COMMENT: Buying Love – The Cherokee One Feather


By ROBERT JUMPER

Editor One Feather

I have spent 27 years of my life with dogs. I mean, I had dogs before and a few cats, but dogs and cats before adulthood, and my pets were really my mom’s responsibility with me. I was not the main caretaker at the time. I was as dependent for my life as pets. Mom let me say they were my pets, but the reality was they were her pets.

But when I went out on my own and got married, I bought my first pet, from my sister, for $ 75. By the time I got the puppy he was six months old. He lived another 11 years. He was not a purebred dog or even a popular mixed breed. But it was a life I pledged to be responsible for. Unlike my childhood pets, the quantity and quality of his life depended on me.

At the time, my wife and I had jobs that were very time consuming. Trying to have a dog outside would have been cruel as we would only have seen him for an hour or two a day. The rest of his time would have been spent alone in the backyard. Dogs are natural pack animals. They thrive in a social order and thirst for family. My sister’s dog was a chihuahua mix (I think he was partly crazy). It was therefore an indoor dog. It made it easier when it came to spending time with him. We, my wife and I were his pack and he was part of our family. And for over a decade, we’ve shared camaraderie and love. He has enriched our lives. He taught patience and consideration.

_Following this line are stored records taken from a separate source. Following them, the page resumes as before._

(* ===== verification/MetaTypes.v ===== *)
(** The data types of the meta-service API (src/meta/types): values with a
    sequence number and an expiration time, conditional upserts, commands and
    raft log entries. *)

From stdpp Require Import base strings gmap numbers list.
From S2P Require Import Prelude External.
Local Open Scope N_scope.

(** [Vec<u8>]. *)
Abbreviation bytes := string.

(** ** Time: [Interval] and [Time], in milliseconds, saturating *)

Record Interval := { millis : N }.

Definition interval_from_millis (ms : N) : Interval := {| millis := ms |}.
Definition interval_seconds (i : Interval) : N := millis i / 1000.
Definition interval_add (a b : Interval) : Interval :=
  {| millis := sat_add64 (millis a) (millis b) |}.
Definition interval_sub (a b : Interval) : Interval :=
  {| millis := sat_sub64 (millis a) (millis b) |}.

Record Time := { time : Interval }.

Definition time_from_millis (ms : N) : Time := {| time := interval_from_millis ms |}.
Definition time_seconds (t : Time) : N := interval_seconds (time t).
Definition time_add (t : Time) (i : Interval) : Time := {| time := interval_add (time t) i |}.
Definition time_sub (t : Time) (i : Interval) : Time := {| time := interval_sub (time t) i |}.
Definition time_diff (a b : Time) : Interval := interval_sub (time a) (time b).

(** ** [KVMeta] and the expiration time of a record *)

Record KVMeta := { expire_at : option N }.

Definition new_expire (sec : N) : KVMeta := {| expire_at := Some sec |}.

(** [get_expire_at_ms]: seconds to milliseconds, with the wrap-around of [*]. *)
Definition get_expire_at_ms (m : KVMeta) : option N :=
  (λ t, wrap64 (t * 1000)) <$> expire_at m.

(** [Expirable for KVMeta]. *)
Definition expires_at_ms (m : KVMeta) : N :=
  match expire_at m with
  | None => u64_max
  | Some exp_at_sec => wrap64 (exp_at_sec * 1000)
  end.

(** [Expirable for Option<T>]. *)
Definition opt_expires_at_ms (m : option KVMeta) : N :=
  match m with Some m => expires_at_ms m | None => u64_max end.

(** ** [SeqV]: a value with its sequence number and meta *)

Record SeqV (T : Type) := mk_SeqV { seq : N; meta : option KVMeta; data : T }.
Arguments mk_SeqV {_} _ _ _.
Arguments seq {_} _.
Arguments meta {_} _.
Arguments data {_} _.

Definition seqv_new {T} (s : N) (d : T) : SeqV T := mk_SeqV s None d.
Definition seqv_map {T U} (f : T → U) (v : SeqV T) : SeqV U :=
  mk_SeqV (seq v) (meta v) (f (data v)).

(** [SeqValue for Option<SeqV>]. *)
Definition opt_seq {T} (o : option (SeqV T)) : N :=
  match o with Some v => seq v | None => 0 end.
Definition opt_value {T} (o : option (SeqV T)) : option T := data <$> o.
Definition opt_meta {T} (o : option (SeqV T)) : option KVMeta := o ≫= meta.

(** [SeqValue::expires_at_ms_opt], [expires_at_ms] and [is_expired]. *)
Definition meta_expires_at_ms_opt (m : option KVMeta) : option N := m ≫= get_expire_at_ms.
Definition seqv_is_expired {T} (v : SeqV T) (now_ms : N) : bool :=
  opt_expires_at_ms (meta v) <? now_ms.
Definition opt_is_expired {T} (o : option (SeqV T)) (now_ms : N) : bool :=
  opt_expires_at_ms (opt_meta o) <? now_ms.

(** ** [MatchSeq]: the sequence number an operation expects *)

Inductive MatchSeq :=
| Any
| Exact (s : N)
| GE (s : N).

Inductive ConflictSeq := NotMatch (want : MatchSeq) (got : N).

Definition match_seq (ms : MatchSeq) (s : N) : unit + ConflictSeq :=
  match ms with
  | Any => inl tt
  | Exact e => if s =? e then inl tt else inr (NotMatch ms s)
  | GE e => if e <=? s then inl tt else inr (NotMatch ms s)
  end.

Definition match_seq_err (ms : MatchSeq) (s : N) : bool :=
  match match_seq ms s with inl _ => false | inr _ => true end.

(** ** Upserts *)

Inductive Operation (T : Type) :=
| Update (v : T)
| Delete
| AsIs.
Arguments Update {_} _.
Arguments Delete {_}.
Arguments AsIs {_}.

Record CmdContext := { ctx_time : Time }.

Definition cmd_ctx_from_millis (ms : N) : CmdContext := {| ctx_time := time_from_millis ms |}.

Record MetaSpec := { spec_expire_at : option N; spec_ttl : option Interval }.

(** [MetaSpec::to_kv_meta]: a [ttl] overrides an absolute [expire_at]. *)
Definition to_kv_meta (m : MetaSpec) (ctx : CmdContext) : KVMeta :=
  match spec_ttl m with
  | Some ttl => new_expire (time_seconds (time_add (ctx_time ctx) ttl))
  | None => {| expire_at := spec_expire_at m |}
  end.

Record UpsertKV := {
  ukey : string;
  useq : MatchSeq;
  uvalue : Operation bytes;
  uvalue_meta : option MetaSpec;
}.

Definition upsert_insert (k : string) (v : bytes) : UpsertKV :=
  {| ukey := k; useq := Exact 0; uvalue := Update v; uvalue_meta := None |}.
Definition upsert_update (k : string) (v : bytes) : UpsertKV :=
  {| ukey := k; useq := GE 0; uvalue := Update v; uvalue_meta := None |}.
Definition upsert_delete (k : string) : UpsertKV :=
  {| ukey := k; useq := GE 1; uvalue := Delete; uvalue_meta := None |}.
Definition with_match_seq (u : UpsertKV) (ms : MatchSeq) : UpsertKV :=
  {| ukey := ukey u; useq := ms; uvalue := uvalue u; uvalue_meta := uvalue_meta u |}.
Definition with_meta_spec (u : UpsertKV) (m : MetaSpec) : UpsertKV :=
  {| ukey := ukey u; useq := useq u; uvalue := uvalue u; uvalue_meta := Some m |}.

(** ** [Change]: the states before and after an operation *)

Record Change (T ID : Type) := {
  ident : option ID;
  ch_prev : option (SeqV T);
  ch_result : option (SeqV T);
}.
Arguments ident {_ _} _.
Arguments ch_prev {_ _} _.
Arguments ch_result {_ _} _.

Definition change_new {T ID} (p r : option (SeqV T)) : Change T ID :=
  {| ident := None; ch_prev := p; ch_result := r |}.
Definition change_with_id {T ID} (c : Change T ID) (id : ID) : Change T ID :=
  {| ident := Some id; ch_prev := ch_prev c; ch_result := ch_result c |}.
Definition is_changed {T ID} (c : Change T ID) : bool :=
  negb (opt_seq (ch_prev c) =? opt_seq (ch_result c)).

(** [added_or_else], [added_seq_or_else] and [removed_or_else]: read a change
    as an insertion or a removal; the error carries the previous value. *)
Definition added_or_else {T ID} (c : Change T ID) : option (SeqV T) + SeqV T :=
  match ch_prev c with Some p => inr p | None => inl (ch_result c) end.
Definition added_seq_or_else {T ID} (c : Change T ID) : N + SeqV T :=
  match ch_prev c with Some p => inr p | None => inl (opt_seq (ch_result c)) end.
Definition removed_or_else {T ID} (c : Change T ID) : SeqV T + option (SeqV T) :=
  match ch_result c, ch_prev c with
  | None, Some p => inl p
  | _, p => inr p
  end.

(** ** Meta-service nodes *)

Record Endpoint := { addr : string; port : N }.
Record Node := {
  node_name : string;
  node_endpoint : Endpoint;
  grpc_api_addr : option string;
  grpc_api_advertise_address : option string;
}.

(** ** Equality of the data types *)

#[export] Instance Interval_eq_dec : EqDecision Interval.
Proof. solve_decision. Defined.
#[export] Instance KVMeta_eq_dec : EqDecision KVMeta.
Proof. solve_decision. Defined.
#[export] Instance SeqV_eq_dec `{EqDecision T} : EqDecision (SeqV T).
Proof. solve_decision. Defined.
#[export] Instance MatchSeq_eq_dec : EqDecision MatchSeq.
Proof. solve_decision. Defined.
#[export] Instance Endpoint_eq_dec : EqDecision Endpoint.
Proof. solve_decision. Defined.
#[export] Instance Node_eq_dec : EqDecision Node.
Proof. solve_decision. Defined.

(** ** Lemmas *)

Lemma opt_expires_Some m t :
  meta_expires_at_ms_opt m = Some t → opt_expires_at_ms m = t.
Proof. destruct m as [[[s|]]|]; intros [=]; done || by subst. Qed.

Lemma opt_expires_None m :
  meta_expires_at_ms_opt m = None → opt_expires_at_ms m = u64_max.
Proof. destruct m as [[[s|]]|]; intros [=]; done || by subst. Qed.

Lemma opt_expires_le_max m : opt_expires_at_ms m ≤ u64_max.
Proof.
  destruct m as [[[s|]]|]; cbn; try done.
  pose proof (wrap64_lt (s * 1000)). unfold u64_max. lia.
Qed.

Lemma match_seq_err_any s : match_seq_err Any s = false.
Proof. done. Qed.

Lemma match_seq_err_exact e s : match_seq_err (Exact e) s = negb (s =? e).
Proof. unfold match_seq_err; simpl. by destruct (s =? e). Qed.

Lemma match_seq_err_ge e s : match_seq_err (GE e) s = (s <? e).
Proof.
  unfold match_seq_err; simpl. destruct (N.leb_spec e s), (N.ltb_spec s e); done || lia.
Qed.
(* ===== verification/Stack.v ===== *)
(** Stacks of ordered maps: a level above another one holds the newer version
    of a key, told by an order key.  Merging the sorted streams of the levels
    and keeping the greatest version of each key reads the stack.  Used for the
    levels in memory and for the compaction into a persisted table. *)

From stdpp Require Import base orders sorting strings gmap numbers list.
From S2P Require Import Prelude BTree External MetaTypes Marked.

(** Versions of a value: an order key, and when one is newer than another. *)
Class Entry (X : Type) := {
  version : X → SeqTombstone;
  fresher : X → X → Prop;
  fresher_le : ∀ a b, fresher a b → st_le (version b) (version a);
  fresher_same : ∀ a b, fresher a b → version a = version b → a = b;
}.

Section stack.
Context `{OrdKey K} {X : Type} `{!Entry X}.
Implicit Types (ms : list (gmap K X)) (m : gmap K X) (a b : X).

(** Every entry of [m1] is fresher than the entry of the same key in [m2]. *)
Definition newer_level m1 m2 : Prop :=
  ∀ k a b, m1 !! k = Some a → m2 !! k = Some b → fresher a b.

(** Levels from the newest to the oldest. *)
Definition levels_ordered ms : Prop := StronglySorted newer_level ms.

(** The content of the stack: the newest entry of each key. *)
Definition stack ms : gmap K X := ⋃ ms.

Lemma stack_nil : stack [] = ∅.
Proof. done. Qed.

Lemma stack_cons m ms : stack (m :: ms) = m ∪ stack ms.
Proof. done. Qed.

Lemma stack_app ms1 ms2 : stack (ms1 ++ ms2) = stack ms1 ∪ stack ms2.
Proof.
  induction ms1 as [|m ms1 IH]; simpl.
  - unfold stack. simpl. by rewrite (left_id_L ∅ (∪)).
  - change (m ∪ stack (ms1 ++ ms2) = m ∪ stack ms1 ∪ stack ms2).
    by rewrite IH, (assoc_L (∪)).
Qed.

Lemma stack_lookup_Some ms k a :
  stack ms !! k = Some a → ∃ m, m ∈ ms ∧ m !! k = Some a.
Proof.
  induction ms as [|m ms IH]; [unfold stack; simpl; by rewrite lookup_empty|].
  rewrite stack_cons, lookup_union_Some_raw.
  intros [?|[_ (m' & ? & ?)%IH]]; eexists; (split; [|done]); [left|by right].
Qed.

Lemma stack_lookup_is_Some ms m k a : m ∈ ms → m !! k = Some a → is_Some (stack ms !! k).
Proof.
  induction ms as [|m' ms IH]; [by intros ?%elem_of_nil|].
  rewrite stack_cons, elem_of_cons, lookup_union_is_Some. intros [->|?] ?; [by left|right; auto].
Qed.

Lemma newer_level_stack m ms :
  Forall (newer_level m) ms → newer_level m (stack ms).
Proof.
  intros Hms k a b Ha (m' & Hm' & Hb)%stack_lookup_Some.
  rewrite Forall_forall in Hms. by apply (Hms m' Hm' k).
Qed.

(** The entry of the stack is an entry of a level and the freshest one. *)
Lemma stack_lookup ms k a :
  levels_ordered ms →
  stack ms !! k = Some a ↔
    (∃ m, m ∈ ms ∧ m !! k = Some a) ∧
    (∀ m b, m ∈ ms → m !! k = Some b → st_le (version b) (version a)).
Proof.
  induction 1 as [|m ms Hms IH Hm].
  { unfold stack. simpl. rewrite lookup_empty. split; [done|].
    intros [(m & []%elem_of_nil & _) _]. }
  pose proof (newer_level_stack m ms Hm) as Hst.
  rewrite stack_cons, lookup_union_Some_raw. split.
  - intros [Ha|[Hnone Ha]].
    + split; [exists m; split; [left|done]|].
      intros m' b Hin Hb. apply elem_of_cons in Hin as [->|Hin]; [by simplify_eq|].
      rewrite Forall_forall in Hm. by apply fresher_le, (Hm m' Hin k).
    + apply IH in Ha as [(m' & Hin & Ha) Hmax].
      split; [exists m'; split; [by right|done]|].
      intros m'' b Hin' Hb. apply elem_of_cons in Hin' as [->|?]; [by simplify_eq|eauto].
  - intros [(m' & Hin & Ha) Hmax].
    destruct (m !! k) as [c|] eqn:Hc.
    + left. apply elem_of_cons in Hin as [->|Hin]; [by simplify_eq|].
      rewrite Forall_forall in Hm.
      pose proof (Hm m' Hin k c a Hc Ha) as Hfr.
      f_equal. apply (fresher_same c a Hfr).
      apply (anti_symm st_le); [|by apply fresher_le].
      apply (Hmax m c); [left|done].
    + right. split; [done|]. apply IH. split.
      * apply elem_of_cons in Hin as [->|?]; [by simplify_eq|eauto].
      * intros m'' b ??. apply (Hmax m''); [by right|done].
Qed.

(** Two entries of a key with the same order key are the same entry. *)
Lemma levels_ordered_inj ms m1 m2 k a b :
  levels_ordered ms → m1 ∈ ms → m2 ∈ ms → m1 !! k = Some a → m2 !! k = Some b →
  version a = version b → a = b.
Proof.
  induction 1 as [|m ms Hms IH Hm]; [by intros ?%elem_of_nil|].
  rewrite Forall_forall in Hm.
  rewrite !elem_of_cons. intros [->|H1] [->|H2] Ha Hb He.
  - by simplify_eq.
  - by apply (fresher_same _ _ (Hm m2 H2 k a b Ha Hb)).
  - symmetry. by apply (fresher_same _ _ (Hm m1 H1 k b a Hb Ha)).
  - by apply IH.
Qed.
End stack.
Arguments stack : simpl never.


(** ** Merging the levels *)

Section merge.
Context `{OrdKey K} {X : Type} `{!Entry X}.
Implicit Types (ms : list (gmap K X)) (m : gmap K X).

(** The order of pairs by key, then by version. *)
Definition entry_le (x y : K * X) : Prop :=
  key_lt x.1 y.1 ∨ (x.1 = y.1 ∧ st_le (version x.2) (version y.2)).

#[export] Instance entry_le_dec : RelDecision entry_le.
Proof. intros x y. unfold entry_le. apply _. Defined.

(** The stack as the merge and the coalescing compute it. *)
Definition level_stream (b : Bounds K) m : list (Outcome (K * X)) := Ok <$> range_list m b.

Definition out_le (x y : Outcome (K * X)) : Prop :=
  match x, y with
  | Ok a, Ok b => entry_le a b
  | Ok _, _ => False
  | _, _ => True
  end.

#[export] Instance out_le_dec : RelDecision out_le.
Proof. intros [] []; simpl; apply _. Defined.

#[local] Instance entry_le_trans : Transitive entry_le.
Proof.
  intros x y z. unfold entry_le. intros [?|[He ?]] [?|[He' ?]].
  - left. by trans y.1.
  - left. by rewrite <-He'.
  - left. by rewrite He.
  - right. split; [congruence|by trans (version y.2)].
Qed.

#[local] Instance entry_le_total : Total entry_le.
Proof.
  intros x y. unfold entry_le. destruct (decide (x.1 = y.1)) as [He|Hne].
  - rewrite He. destruct (total st_le (version x.2) (version y.2)); auto.
  - destruct (total key_le x.1 y.1) as [Hle|Hle];
      apply key_le_lt_eq in Hle as [?|?]; auto; congruence.
Qed.

#[local] Instance out_le_trans : Transitive out_le.
Proof. intros [a| |] [b| |] [c| |]; simpl; try done. apply transitivity. Qed.

#[local] Instance out_le_total : Total out_le.
Proof. intros [a| |] [b| |]; simpl; auto. apply (total entry_le). Qed.

Lemma klt_entry_le (l : list (K * X)) :
  StronglySorted klt l → StronglySorted out_le (Ok <$> l).
Proof.
  intros Hs. apply (StronglySorted_fmap Ok klt out_le); [|done].
  intros x y ?. by left.
Qed.

Context {sm : StreamMore} `{!StreamMoreLaws sm}.

(** How two consecutive entries are coalesced: the newer of the same key. *)
Definition chooses_newer (ch : Outcome (K * X) → Outcome (K * X) →
    Outcome (K * X) + Outcome (K * X) * Outcome (K * X)) : Prop :=
  (∀ k x y, st_le (version x) (version y) → ch (Ok (k, x)) (Ok (k, y)) = inl (Ok (k, y))) ∧
  (∀ k1 x k2 y, k1 ≠ k2 → ch (Ok (k1, x)) (Ok (k2, y)) = inr (Ok (k1, x), Ok (k2, y))).

Context (ch : Outcome (K * X) → Outcome (K * X) →
  Outcome (K * X) + Outcome (K * X) * Outcome (K * X)) (Hch : chooses_newer ch).

(** On a list sorted by key and order key, coalescing keeps the last entry of
    each key. *)
Lemma coalesce_sorted (x : K * X) l :
  StronglySorted entry_le (x :: l) →
  (∀ y z, y ∈ x :: l → z ∈ x :: l → y.1 = z.1 → version y.2 = version z.2 → y = z) →
  ∃ l', coalesce ch (Ok <$> (x :: l)) = Ok <$> l' ∧
    StronglySorted klt l' ∧
    (∀ z, z ∈ l' ↔ z ∈ x :: l ∧
      ∀ w, w ∈ x :: l → w.1 = z.1 → st_le (version w.2) (version z.2)).
Proof.
  revert x. induction l as [|y l IH]; intros x Hs Hinj.
  { exists [x]. rewrite fmap_cons, fmap_nil, coalesce_one.
    split; [done|]. split; [repeat constructor|].
    intros z. rewrite list_elem_of_singleton. split; [|by intros []].
    intros ->. split; [done|]. intros w ->%list_elem_of_singleton. done. }
  apply StronglySorted_inv in Hs as [Hs Hx].
  assert (entry_le x y) as Hxy by (by apply Forall_cons in Hx as [? _]).
  destruct (IH y Hs) as (l' & Hl' & Hs' & Hel).
  { intros ????. apply Hinj; by right. }
  rewrite !fmap_cons, coalesce_cons in *. destruct x as [k1 v1], y as [k2 v2].
  destruct (decide (k1 = k2)) as [<-|Hne].
  - destruct Hxy as [[_ []]|[_ Hle]]; [done|]. simpl in Hle.
    rewrite (proj1 Hch) by done. exists l'. split; [done|]. split; [done|].
    intros z. rewrite Hel, (elem_of_cons _ _ (_, v1)). split.
    + intros [Hin Hmax]. split; [by right|].
      intros w Hw Hk. apply elem_of_cons in Hw as [->|Hw]; [|by apply Hmax].
      simpl in *. etrans; [exact Hle|]. apply (Hmax (k1, v2)); [left|done].
    + intros [[->|Hin] Hmax]; [|split; [done|]; intros; apply Hmax; [by right|done]].
      assert ((k1, v1) = (k1, v2)) as [= <-].
      { apply Hinj; [left|right; left|done|]. simpl. apply (anti_symm st_le); [done|].
        apply (Hmax (k1, v2)); [right; left|done]. }
      split; [left|]. intros; apply Hmax; [by right|done].
  - rewrite (proj2 Hch) by done. exists ((k1, v1) :: l'). rewrite Hl'. split; [done|].
    assert (∀ w, w ∈ (k2, v2) :: l → key_lt k1 w.1) as Hlt.
    { intros w Hw. destruct Hxy as [Hlt|[? _]]; [|done]. simpl in Hlt.
      apply elem_of_cons in Hw as [->|Hw]; [done|].
      apply StronglySorted_inv in Hs as [_ Hy]. rewrite Forall_forall in Hy.
      destruct (Hy w Hw) as [?|[He _]]; simpl in *; [by trans k2|congruence]. }
    split.
    { constructor; [done|]. apply Forall_forall. intros z [Hz _]%Hel. by apply (Hlt z). }
    intros z. rewrite !(elem_of_cons _ _ (k1, v1)), Hel. split.
    + intros [->|[Hin Hmax]].
      * split; [by left|]. intros w [->|Hw]%elem_of_cons Hk; [done|].
        simpl in Hk. specialize (Hlt w Hw). rewrite Hk in Hlt. by apply key_lt_irrefl in Hlt.
      * split; [by right|]. intros w [->|Hw]%elem_of_cons Hk; [|by apply Hmax].
        simpl in Hk. specialize (Hlt z Hin). rewrite <-Hk in Hlt. by apply key_lt_irrefl in Hlt.
    + intros [[->|Hin] Hmax]; [by left|right]. split; [done|].
      intros w Hw. apply Hmax. by right.
Qed.

Lemma elem_of_concat_levels ms b z :
  z ∈ concat ((λ m, range_list m b) <$> ms) ↔ ∃ m, m ∈ ms ∧ m !! z.1 = Some z.2 ∧ in_bounds b z.1.
Proof.
  rewrite list_elem_of_In, in_concat. setoid_rewrite <-list_elem_of_In. split.
  - intros (l & Hl & Hz). apply list_elem_of_fmap in Hl as (m & -> & Hm).
    destruct z. apply elem_of_range_list in Hz. eauto.
  - intros (m & Hm & ? & ?). exists (range_list m b). split.
    + by apply (list_elem_of_fmap_2 (λ m, range_list m b)).
    + destruct z. by apply elem_of_range_list.
Qed.

Lemma concat_fmap_Ok (ls : list (list (K * X))) :
  concat ((λ l : list (K * X), Ok <$> l) <$> ls) = Ok <$> concat ls.
Proof.
  induction ls as [|l ls IH]; [done|].
  rewrite fmap_cons. cbn [concat]. by rewrite IH, fmap_app.
Qed.

(** The merged streams are the entries of all the levels, sorted. *)
Lemma merged_sorted f ms b :
  compares_by f out_le (level_stream b <$> ms) →
  ∃ l, kmerge f (level_stream b <$> ms) = Ok <$> l ∧ StronglySorted entry_le l ∧
    ∀ z, z ∈ l ↔ ∃ m, m ∈ ms ∧ m !! z.1 = Some z.2 ∧ in_bounds b z.1.
Proof.
  intros Hf. destruct (kmerge_sorted (K * X) f out_le (level_stream b <$> ms) Hf) as [Hp Hs].
  { apply Forall_forall. intros s (m & -> & _)%list_elem_of_fmap.
    apply klt_entry_le, range_list_sorted. }
  set (l0 := concat ((λ m, range_list m b) <$> ms)).
  assert (concat (level_stream b <$> ms) = Ok <$> l0) as Hconcat.
  { unfold l0. rewrite <-concat_fmap_Ok, <-list_fmap_compose. done. }
  rewrite Hconcat in Hp.
  destruct (Permutation_map_inv Ok l0 Hp) as (l & Hl & Hp').
  change (kmerge f (level_stream b <$> ms) = Ok <$> l) in Hl. exists l.
  rewrite Hl in Hs. split; [done|]. split.
  - clear -Hs. induction l as [|x l IH]; [constructor|].
    rewrite fmap_cons in Hs. apply StronglySorted_inv in Hs as [Hs Hx].
    constructor; [auto|]. by rewrite Forall_fmap in Hx.
  - intros z. rewrite <-Hp'. apply elem_of_concat_levels.
Qed.

(** The merged and coalesced streams of an ordered stack enumerate the stack. *)
Lemma merged_stack f ms b :
  levels_ordered ms → compares_by f out_le (level_stream b <$> ms) →
  coalesce ch (kmerge f (level_stream b <$> ms)) = Ok <$> range_list (stack ms) b.
Proof.
  intros Hord Hf. destruct (merged_sorted f ms b Hf) as (l & -> & Hsl & Hel).
  assert (∀ y z, y ∈ l → z ∈ l → y.1 = z.1 → version y.2 = version z.2 → y = z) as Hinj.
  { intros [k1 v1] [k2 v2] (m1 & ? & ? & _)%Hel (m2 & ? & ? & _)%Hel Hk He.
    simpl in *. subst k2. f_equal. by eapply (levels_ordered_inj ms m1 m2 k1). }
  destruct l as [|x l].
  { rewrite fmap_nil, coalesce_nil. replace (range_list (stack ms) b) with (@nil (K * X)); [done|].
    apply range_list_unique; [constructor|]. intros k v. split; [by intros ?%elem_of_nil|].
    intros [(m & ? & ?)%stack_lookup_Some ?]. apply (Hel (k, v)). eauto. }
  destruct (coalesce_sorted x l Hsl Hinj) as (l' & -> & Hs' & Hel').
  f_equal. apply range_list_unique; [done|].
  intros k v. rewrite Hel', (stack_lookup ms k v Hord), Hel. split.
  - intros [(m & ? & ? & ?) Hmax]. split; [split; [by eauto|]|done].
    intros m' v' ??. apply (Hmax (k, v')); [|done]. apply Hel. eauto.
  - intros [[(m & ? & ?) Hmax] ?]. split; [by eauto|].
    intros [k' v'] Hin Hk. simpl in Hk. subst k'.
    apply Hel in Hin as (m' & ? & ? & _). by apply (Hmax m').
Qed.
End merge.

We had two more chihuahuas, paying an additional $ 75 and $ 125 respectively. One was registered or pedigree. Puppy prices, especially purebred puppies, can be what some might consider high. One website has estimated the average cost of a puppy to be between $ 1,000 and $ 1,500. They go higher. For example, the average price for a Neapolitan Mastiff or a Norwich Terrier is $ 3,500, while an Australian Cattle Dog can go up to $ 450.

The average life expectancy of a dog is between 10 and 15 years. They can live to their twenties. It is a significant time commitment. At the beginning of their life, they need a considerable amount of time to play and train. And in the later parts of their life, vet visits increase and they need more things for themselves. Food, medicine, veterinary care, and all the things that make your pet comfortable can cost anywhere from $ 5,000 to $ 20,000, depending on the length of its life and the genetics of the puppy you buy. Once you’ve made an emotional commitment to a pet, you feel obligated to ensure their health, safety, and happiness. It takes time, money and patience.

Having a pet can be one of the most rewarding and educational experiences in life. It is a long term commitment.

Dogs are capable of instinctive actions, intelligent thoughts, and even raw emotions. Anyone who has a dog in their house will tell you about those emotional family reunions that would happen every day when they come home from work. Whether you leave them for a few hours or a few months, as soon as you get home there is a display of raw affection that is not easily matched. When the door opens, the puppy’s human is greeted with barks and moans of pure joy, pouncing on them and licking them to let them know they’ve been missed. Puppies can sense your state of physical and emotional well-being. They can even be trained to alert you to medical conditions, help you with a physical challenge, and provide emotional support. They can truly be a person’s best friend.

Which makes the idea of ​​anyone who takes pet acquisition lightly a little hard to swallow. There is no doubt that people carelessly decide to buy dogs and cats. If they hadn’t, the stray and unwanted animal population wouldn’t be as large as at the border and in the United States. the number of pets left in pounds and shelters.

People think that a cute and cuddly puppy or kitten would be just perfect for giving as a gift. And they’re so small and playful that anyone would love a puppy or a kitten. However, next to kindness is the reality of their needs, food, cleaning, medical care, shelter provisions. As puppies move into their teens, they tend to be more rambunctious, chewing on furniture, phones, and electrical cords, and even gnawing at doors and corners of the house. They may have developmental issues that make them aggressive or overly protective, leading to biting or isolation.

Really committed pet lovers consider the personal cost and understand that in order to have the pleasure of a companion for a decade or two there are sacrifices that they are willing and willing to make. They realize that a dog or a cat is not a Christmas present, but a considerable life commitment. Being a responsible pet owner starts with being a responsible future pet owner.

We here at Cherokee are part of a widespread problem of irresponsibility when it comes to the care and ownership of pets. As we try to reduce the number of stray animals and forced euthanasia due to overpopulation, a good step forward would be for all of us who are considering buying puppies and kittens as gifts this year to take a step back and to pledge not to add to overpopulation and suffering. And it will help make the season bright for all.